What you have to do
When you reach the line with "ReconcileResource, RecordResourceApplied, SetResourceOperation." in the listing below, transcribe it and each line after it up to and including the line with "Lemma keeps_reconcile_owned lg", exactly and with nothing else.

Records for the task

(* ===== verification/Spans.v ===== *)
(** * The discipline of spans and log lines

    The monitor of this file keeps the stack of the spans that are open. It
    objects when a span is ended that is not the innermost one, when a span
    is used that is not open, and when a span is started whose parent is not
    the innermost open span. It also passes each log line, with the open
    spans, to a test, and objects when the test fails; the operator passes any
    test that accepts the loggers [refreshed_logger] and [own_logger] of the
    innermost span. *)

From S2P Require Import Prelude Kube Helpers Types Effects Observability Names Options Objects.
From S2P Require Import BaseReconciler Status Controller.

Create HintDb spans discriminated.

(** ** Vocabulary *)

Section span_defs.
Context {PF : Platform}.

(** The logger [Reconcile] makes for itself: it names the span if the span is
    recording. *)
Definition own_logger (base : Logger) (span : Span) : Logger :=
  if Span_IsRecording span
  then WithValues base [("trace_id", LogString (TraceID_String span));
                        ("span_id", LogString (SpanID_String span))]
  else base.

Definition owner_message : string := "Error setting OwnerReference on object".

Definition is_owner_line (line : log_line) : bool :=
  match line with
  | Error_line _ msg _ => bool_decide (msg = owner_message)
  | _ => false
  end.

Context {SD : EqDecision Span} (log_ok : list Span → Logger → log_line → bool).

Definition span_stack (s : list Span) (e : event) : option (list Span) :=
  let '(Ev c x) := e in
  match c return reply c → option (list Span) with
  | StartSpan parent _ _ => λ span,
      if bool_decide (s = [] ∨ parent = head s) then Some (span :: s) else None
  | EndSpan span => λ _,
      match s with
      | top :: s' => if bool_decide (span = top) then Some s' else None
      | [] => None
      end
  | SpanDo span _ => λ _, if bool_decide (span ∈ s) then Some s else None
  | LogLine logger line => λ _, if log_ok s logger line then Some s else None
  | _ => λ _, Some s
  end x.

(** A program that leaves the open spans as it found them, however it ends. *)
Definition keeps {A} (p : prog A) (s : list Span) : Prop :=
  wpm span_stack p s (λ _ s', s' = s).

Lemma keeps_monitor {A} (p : prog A) t o :
  keeps p [] → runs p t o → monitor span_stack [] t = Some [].
Proof.
  intros Hk Hr. by destruct (wpm_runs _ _ _ _ _ _ Hk Hr) as (s' & Hm & ->).
Qed.
End span_defs.

(** Log lines are free. *)
Definition any_line {PF : Platform} (s : list Span) (logger : Logger) (line : log_line) : bool := true.

(** Every span started is ended, in the order of nesting, and used only in
    between. *)
Definition well_bracketed {PF : Platform} {SD : EqDecision Span} (t : list event) : Prop :=
  monitor (span_stack any_line) [] t = Some [].

(** ** Rules *)

Section spans.
Context {PF : Platform} {SD : EqDecision Span} (log_ok : list Span → Logger → log_line → bool).
(** The logger of the reconciler and that of the request. *)
Context (rl base : Logger).

Class Accepts : Prop := {
  ok_refreshed top s line : log_ok (top :: s) (refreshed_logger base top) line = true;
  ok_own top line : log_ok [top] (own_logger base top) line = true;
  ok_owner s err fields : log_ok s rl (Error_line err owner_message fields) = true
}.

(** The span of a context is the innermost open one, and its logger is the
    request's, refreshed for this span. *)
Definition tracks (ctx : Context) (s : list Span) : Prop :=
  ∃ span s', s = span :: s' ∧
    ctx = {| ctx_baseLogger := Some base; ctx_logger := Some (refreshed_logger base span);
             ctx_span := Some span |}.

(** Every line of the logger passes. *)
Definition speaks (logger : Logger) (s : list Span) : Prop :=
  ∀ line, log_ok s logger line = true.

#[local] Notation keeps := (keeps log_ok).

Lemma keeps_Ret {A} (a : A) s : keeps (Ret a) s.
Proof. done. Qed.

Lemma keeps_of_outcome {A} (o : outcome A) s : keeps (of_outcome o) s.
Proof. by destruct o. Qed.

Lemma keeps_bind {A B} (p : prog A) (f : A → prog B) s :
  keeps p s → (∀ a, keeps (f a) s) → keeps (p ≫= f) s.
Proof.
  intros Hp Hf. apply wpm_bind. eapply wpm_mono; [exact Hp|].
  intros [a|msg] s' ->; [apply Hf|done].
Qed.

Definition monitored (c : call) : bool :=
  match c with
  | StartSpan _ _ _ | EndSpan _ | SpanDo _ _ | LogLine _ _ => true
  | _ => false
  end.

Lemma keeps_call c s : monitored c = false → keeps (do_call c) s.
Proof. intros Hc x. by destruct c. Qed.

Lemma keeps_log_v logger v msg fields s : speaks logger s → keeps (log_v logger v msg fields) s.
Proof. intros Hs x. simpl. by rewrite Hs. Qed.

Lemma keeps_log_error logger err msg fields s :
  speaks logger s → keeps (log_error logger err msg fields) s.
Proof. intros Hs x. simpl. by rewrite Hs. Qed.

Lemma keeps_span_do span op s : span ∈ s → keeps (span_do span op) s.
Proof. intros Hs x. simpl. by rewrite bool_decide_eq_true_2. Qed.

Lemma keeps_RecordError span err d s : span ∈ s → keeps (RecordError span err d) s.
Proof. intros Hs. apply keeps_bind; intros; by apply keeps_span_do. Qed.

Lemma keeps_RecordReconcileResult span r err s :
  span ∈ s → keeps (RecordReconcileResult span r err) s.
Proof.
  intros Hs. apply keeps_bind; [|by intros; apply keeps_span_do].
  destruct err; [apply keeps_bind; intros|]; by apply keeps_span_do.
Qed.

Lemma keeps_RecordSpecCompleted span s : span ∈ s → keeps (RecordSpecCompleted span) s.
Proof. intros Hs. apply keeps_bind; intros; by apply keeps_span_do. Qed.

Lemma keeps_RecordStatusCompleted span s : span ∈ s → keeps (RecordStatusCompleted span) s.
Proof. intros Hs. apply keeps_bind; intros; by apply keeps_span_do. Qed.

(** A function that opens a span and defers its end. *)
Lemma keeps_in_span {A} ctx name opts (body : Context → Span → prog A) s :
  ctx_baseLogger ctx = Some base → s = [] ∨ tracks ctx s →
  (∀ ctx' span, tracks ctx' (span :: s) → ctx_span ctx' = Some span → keeps (body ctx' span) (span :: s)) →
  keeps ('(ctx', span) ← ('(ctx', span) ← tracer_Start ctx name opts;
                          Ret (RefreshLoggerWithCurrentSpan ctx', span));
         deferring (span_End span) (body ctx' span)) s.
Proof.
  intros Hb Hs Hbody. unfold tracer_Start. intros span. simpl.
  rewrite bool_decide_eq_true_2
    by (destruct Hs as [->|(sp & s' & -> & ->)]; [by left|by right]).
  apply wpm_deferring. eapply wpm_mono.
  - apply Hbody; [|by rewrite Refresh_span]. exists span, s. split; [done|].
    rewrite (Refresh_logger _ base) by done. unfold NewContext. simpl. by rewrite Hb.
  - intros o s' -> []. simpl. by rewrite bool_decide_eq_true_2.
Qed.

Lemma tracks_base ctx s : tracks ctx s → ctx_baseLogger ctx = Some base.
Proof. by intros (span & s' & _ & ->). Qed.

Lemma tracks_SpanFromContext ctx s : tracks ctx s → SpanFromContext ctx ∈ s.
Proof. intros (span & s' & -> & ->). apply list_elem_of_here. Qed.

Lemma tracks_FromContext ctx s :
  tracks ctx s → FromContext ctx = Ok (refreshed_logger base (SpanFromContext ctx)).
Proof. by intros (span & s' & -> & ->). Qed.

Lemma tracks_speaks {OK : Accepts} ctx s :
  tracks ctx s → speaks (refreshed_logger base (SpanFromContext ctx)) s.
Proof. intros (span & s' & -> & ->) line. apply ok_refreshed. Qed.

(** ** The operator *)

Context {CC : ConditionCodec} {LC : LimitsCodec} {JC : LimitadorCodec} {CU : ControllerUtil}
  {SC : StatusConditions} {OK : Accepts}.

#[local] Hint Resolve keeps_Ret keeps_of_outcome keeps_span_do keeps_RecordError keeps_log_v
  keeps_log_error keeps_RecordReconcileResult keeps_RecordSpecCompleted keeps_RecordStatusCompleted
  tracks_base tracks_SpanFromContext tracks_speaks list_elem_of_here or_intror : spans.
#[local] Hint Extern 1 (Spans.keeps _ (do_call _) _) => (apply keeps_call; reflexivity) : spans.
#[local] Hint Extern 1 (Spans.keeps _ (log_info _ _ _) _) => (apply keeps_log_v) : spans.

(** [keeps_solve] goes through a program: binds, case distinctions, and the
    hints for everything else; [keeps_logged] does so with the logger of the
    context. *)
Ltac keeps_solve :=
  repeat
    match goal with
    | |- keeps (mbind _ _) _ => apply keeps_bind; [|intros ?]
    | |- keeps (match ?x with _ => _ end) _ => destruct x
    | |- keeps (let _ := _ in _) _ => cbv zeta
    end;
  eauto 6 with spans.

Ltac keeps_logged Hc := rewrite ?(tracks_FromContext _ _ Hc); keeps_solve.

Lemma keeps_DeleteResource ctx o s : tracks ctx s → keeps (DeleteResource ctx o) s.
Proof. intros Hc. unfold DeleteResource. keeps_logged Hc. Qed.

#[local] Hint Resolve keeps_DeleteResource : spans.

Lemma keeps_ReconcileResource ctx o s : tracks ctx s → keeps (ReconcileResource ctx o) s.
Proof.
  intros Hc. unfold ReconcileResource, RecordResourceApplied, SetResourceOperation.
  keeps_logged Hc.
Qed.

Lemma keeps_CreateResource ctx o s : tracks ctx s → keeps (CreateResource ctx o) s.
Proof. intros Hc. unfold CreateResource. keeps_logged Hc. Qed.

#[local] Hint Resolve keeps_ReconcileResource keeps_CreateResource : spans.

Lemma keeps_ReconcilePersistentVolumeClaim ctx p s :
  tracks ctx s → keeps (ReconcilePersistentVolumeClaim ctx p) s.
Proof.
  intros Hc. unfold ReconcilePersistentVolumeClaim, RecordResourceCreated,
    RecordResourceUnchanged, SetResourceOperation.
  keeps_logged Hc.
Qed.

Lemma keeps_SetOwnerReference_logged l kd (obj : struct_of kd) s :
  keeps (SetOwnerReference_logged rl l obj) s.
Proof.
  unfold SetOwnerReference_logged. destruct (SetOwnerReference l obj) as [o|err]; [done|].
  intros x. simpl. by rewrite (ok_owner s err).
Qed.

#[local] Hint Resolve keeps_SetOwnerReference_logged keeps_ReconcilePersistentVolumeClaim : spans.

Lemma keeps_reconcile_owned lg ctx span l kd (obj : struct_of kd) rec m d s :
  speaks lg s → span ∈ s → (∀ o, keeps (rec ctx o) s) →
  keeps (reconcile_owned rl lg ctx span l obj rec m d) s.
Proof. intros Hlg Hs Hrec. unfold reconcile_owned, set_status_ok. keeps_solve. Qed.

Lemma keeps_getDeploymentOptions l s : keeps (getDeploymentOptions l) s.
Proof.
  unfold getDeploymentOptions, getDeploymentStorageOptions, RedisDeploymentOptions,
    RedisCachedDeploymentOptions, validateRedisSecret.
  keeps_solve.
Qed.

#[local] Hint Resolve keeps_reconcile_owned keeps_getDeploymentOptions : spans.

(** The functions of one resource each: open a span, then log and reconcile
    inside it. *)
Ltac keeps_resource :=
  intros Hc; apply keeps_in_span; [by eauto with spans|by right|];
  intros ctx' span Hc' _; keeps_logged Hc'.

Lemma keeps_reconcileService ctx l s : tracks ctx s → keeps (reconcileService rl ctx l) s.
Proof. keeps_resource. Qed.

Lemma keeps_reconcilePVC ctx l s : tracks ctx s → keeps (reconcilePVC rl ctx l) s.
Proof. keeps_resource. Qed.

Lemma keeps_reconcileDeployment ctx l s : tracks ctx s → keeps (reconcileDeployment rl ctx l) s.
Proof. keeps_resource. Qed.

Lemma keeps_reconcileLimitsConfigMap ctx l s :
  tracks ctx s → keeps (reconcileLimitsConfigMap rl ctx l) s.
Proof. keeps_resource. Qed.

Lemma keeps_reconcilePdb ctx l s : tracks ctx s → keeps (reconcilePdb rl ctx l) s.
Proof. keeps_resource. Qed.

Lemma keeps_annotate_pods ctx span rv pods s :
  tracks ctx s → span ∈ s → keeps (annotate_pods ctx span rv pods) s.
Proof.
  intros Hc Hs. induction pods as [|p ps IH]; [done|].
  cbn [annotate_pods]. unfold ReconcilePodAnnotation. keeps_logged Hc.
Qed.

#[local] Hint Resolve keeps_annotate_pods : spans.

Lemma keeps_reconcilePodLimitsHashAnnotation ctx l s :
  tracks ctx s → keeps (reconcilePodLimitsHashAnnotation ctx l) s.
Proof.
  intros Hc. apply keeps_in_span; [by eauto with spans|by right|]. intros ctx' span Hc' _.
  unfold reconcilePodLimitsHashAnnotation_body, set_status_ok. keeps_solve.
Qed.

Lemma keeps_or_return span p d rest s :
  span ∈ s → keeps p s → keeps rest s → keeps (or_return span p d rest) s.
Proof. intros Hs Hp Hrest. unfold or_return. keeps_solve. Qed.

#[local] Hint Resolve keeps_reconcileService keeps_reconcilePVC keeps_reconcileDeployment
  keeps_reconcileLimitsConfigMap keeps_reconcilePdb keeps_reconcilePodLimitsHashAnnotation : spans.

Lemma keeps_reconcileSpec ctx l s : tracks ctx s → keeps (reconcileSpec rl ctx l) s.
Proof.
  intros Hc. apply keeps_in_span; [by eauto with spans|by right|]. intros ctx' span Hc' _.
  unfold reconcileSpec_body. do 5 (apply keeps_or_return; [by constructor|by eauto with spans|]).
  keeps_solve.
Qed.

Lemma keeps_Equals_logged lg st st' s : speaks lg s → keeps (Equals_logged lg st st') s.
Proof. intros Hlg. unfold Equals_logged. keeps_solve. Qed.

Lemma keeps_UpdateResourceStatus ctx o s : tracks ctx s → keeps (UpdateResourceStatus ctx o) s.
Proof. intros Hc. unfold UpdateResourceStatus. keeps_logged Hc. Qed.

#[local] Hint Resolve keeps_Equals_logged keeps_UpdateResourceStatus : spans.

Lemma keeps_calculateStatus l specErr s : keeps (calculateStatus l specErr) s.
Proof. unfold calculateStatus, readyCondition, checkLimitadorAvailable. keeps_solve. Qed.

#[local] Hint Resolve keeps_calculateStatus : spans.

Lemma keeps_reconcileStatus ctx l specErr s : tracks ctx s → keeps (reconcileStatus ctx l specErr) s.
Proof.
  intros Hc. apply keeps_in_span; [by eauto with spans|by right|]. intros ctx' span Hc' _.
  unfold reconcileStatus_body. keeps_logged Hc'.
Qed.

#[local] Hint Resolve keeps_reconcileSpec keeps_reconcileStatus : spans.

Lemma keeps_debug_marshal lg l s : speaks lg s → keeps (debug_marshal lg l) s.
Proof. intros Hlg. unfold debug_marshal. keeps_solve. Qed.

Lemma keeps_Reconcile_object lg ctx span l s :
  speaks lg s → tracks ctx s → span ∈ s → keeps (Reconcile_object rl lg ctx span l) s.
Proof. intros Hlg Hc Hs. unfold Reconcile_object. keeps_solve. Qed.

#[local] Hint Resolve keeps_debug_marshal keeps_Reconcile_object : spans.

Lemma own_speaks span : speaks (own_logger base span) [span].
Proof. intros line. apply ok_own. Qed.

Lemma keeps_Reconcile_body ctx span req :
  tracks ctx [span] → keeps (Reconcile_body rl base ctx span req) [span].
Proof.
  intros Hc. pose proof (own_speaks span) as Hlg.
  unfold Reconcile_body, AddLimitadorAttributes. fold (own_logger base span).
  cbv zeta. keeps_solve.
Qed.

End spans.

#[export] Instance any_line_accepts {PF : Platform} rl base : Accepts any_line rl base.
Proof. by split. Qed.

(** The logger of a request names the resource. *)
Definition request_logger {PF : Platform} (rl : Logger) (req : NamespacedName) : Logger :=
  WithValues rl [("limitador", LogKey req)].

Lemma keeps_Reconcile {PF : Platform} {SD : EqDecision Span} log_ok
    {CC : ConditionCodec} {LC : LimitsCodec} {JC : LimitadorCodec} {CU : ControllerUtil}
    {SC : StatusConditions} rl ctx req {OK : Accepts log_ok rl (request_logger rl req)} :
  keeps log_ok (Reconcile rl ctx req) [].
Proof.
  apply (keeps_in_span log_ok (request_logger rl req)); [done|by left|].
  intros ctx' span Hc' _. by apply keeps_Reconcile_body.
Qed.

Expected answer
  intros Hc. unfold ReconcileResource, RecordResourceApplied, SetResourceOperation.
  keeps_logged Hc.
Qed.

Lemma keeps_CreateResource ctx o s : tracks ctx s → keeps (CreateResource ctx o) s.
Proof. intros Hc. unfold CreateResource. keeps_logged Hc. Qed.

#[local] Hint Resolve keeps_ReconcileResource keeps_CreateResource : spans.

Lemma keeps_ReconcilePersistentVolumeClaim ctx p s :
  tracks ctx s → keeps (ReconcilePersistentVolumeClaim ctx p) s.
Proof.
  intros Hc. unfold ReconcilePersistentVolumeClaim, RecordResourceCreated,
    RecordResourceUnchanged, SetResourceOperation.
  keeps_logged Hc.
Qed.

Lemma keeps_SetOwnerReference_logged l kd (obj : struct_of kd) s :
  keeps (SetOwnerReference_logged rl l obj) s.
Proof.
  unfold SetOwnerReference_logged. destruct (SetOwnerReference l obj) as [o|err]; [done|].
  intros x. simpl. by rewrite (ok_owner s err).
Qed.

#[local] Hint Resolve keeps_SetOwnerReference_logged keeps_ReconcilePersistentVolumeClaim : spans.

Lemma keeps_reconcile_owned lg ctx span l kd (obj : struct_of kd) rec m d s :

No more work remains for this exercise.